Saved data entries
•••
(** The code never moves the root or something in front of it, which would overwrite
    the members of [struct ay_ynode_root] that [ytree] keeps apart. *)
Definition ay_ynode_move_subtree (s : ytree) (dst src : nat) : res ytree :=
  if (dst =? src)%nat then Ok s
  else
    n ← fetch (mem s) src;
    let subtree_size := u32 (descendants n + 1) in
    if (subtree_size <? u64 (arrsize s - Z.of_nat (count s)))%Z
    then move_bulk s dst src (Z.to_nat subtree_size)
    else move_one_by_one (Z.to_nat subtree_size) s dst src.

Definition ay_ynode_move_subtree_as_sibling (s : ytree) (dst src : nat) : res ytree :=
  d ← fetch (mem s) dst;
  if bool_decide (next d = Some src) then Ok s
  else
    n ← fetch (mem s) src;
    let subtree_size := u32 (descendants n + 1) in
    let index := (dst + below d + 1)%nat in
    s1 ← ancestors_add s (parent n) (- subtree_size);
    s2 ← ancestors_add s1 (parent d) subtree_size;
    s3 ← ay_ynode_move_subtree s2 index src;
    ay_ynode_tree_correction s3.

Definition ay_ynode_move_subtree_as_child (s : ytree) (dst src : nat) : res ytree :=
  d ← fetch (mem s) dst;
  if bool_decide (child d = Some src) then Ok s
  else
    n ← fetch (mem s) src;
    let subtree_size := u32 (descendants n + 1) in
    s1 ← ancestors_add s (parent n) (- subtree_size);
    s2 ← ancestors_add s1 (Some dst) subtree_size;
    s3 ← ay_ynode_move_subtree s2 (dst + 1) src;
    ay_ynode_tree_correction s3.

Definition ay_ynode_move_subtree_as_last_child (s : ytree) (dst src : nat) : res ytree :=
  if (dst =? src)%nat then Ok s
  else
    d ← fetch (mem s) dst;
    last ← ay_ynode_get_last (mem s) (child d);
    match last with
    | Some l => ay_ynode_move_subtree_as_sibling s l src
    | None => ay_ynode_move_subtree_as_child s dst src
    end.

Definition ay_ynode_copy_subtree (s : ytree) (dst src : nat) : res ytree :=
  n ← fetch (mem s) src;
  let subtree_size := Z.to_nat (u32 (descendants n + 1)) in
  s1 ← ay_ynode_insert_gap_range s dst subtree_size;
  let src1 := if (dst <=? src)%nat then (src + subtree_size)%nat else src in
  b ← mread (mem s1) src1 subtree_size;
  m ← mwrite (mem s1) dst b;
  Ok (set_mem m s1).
•••
* _Task instructions_
Write out exactly the lines above between the line with "Definition ay_ynode_move_subtree_as_child (s" and the line with "ay_ynode_move_subtree_as_sibling s l src", inclusive, and nothing beyond them.

* _Reply to the exercise_
Definition ay_ynode_move_subtree_as_child (s : ytree) (dst src : nat) : res ytree :=
  d ← fetch (mem s) dst;
  if bool_decide (child d = Some src) then Ok s
  else
    n ← fetch (mem s) src;
    let subtree_size := u32 (descendants n + 1) in
    s1 ← ancestors_add s (parent n) (- subtree_size);
    s2 ← ancestors_add s1 (Some dst) subtree_size;
    s3 ← ay_ynode_move_subtree s2 (dst + 1) src;
    ay_ynode_tree_correction s3.

Definition ay_ynode_move_subtree_as_last_child (s : ytree) (dst src : nat) : res ytree :=
  if (dst =? src)%nat then Ok s
  else
    d ← fetch (mem s) dst;
    last ← ay_ynode_get_last (mem s) (child d);
    match last with
    | Some l => ay_ynode_move_subtree_as_sibling s l src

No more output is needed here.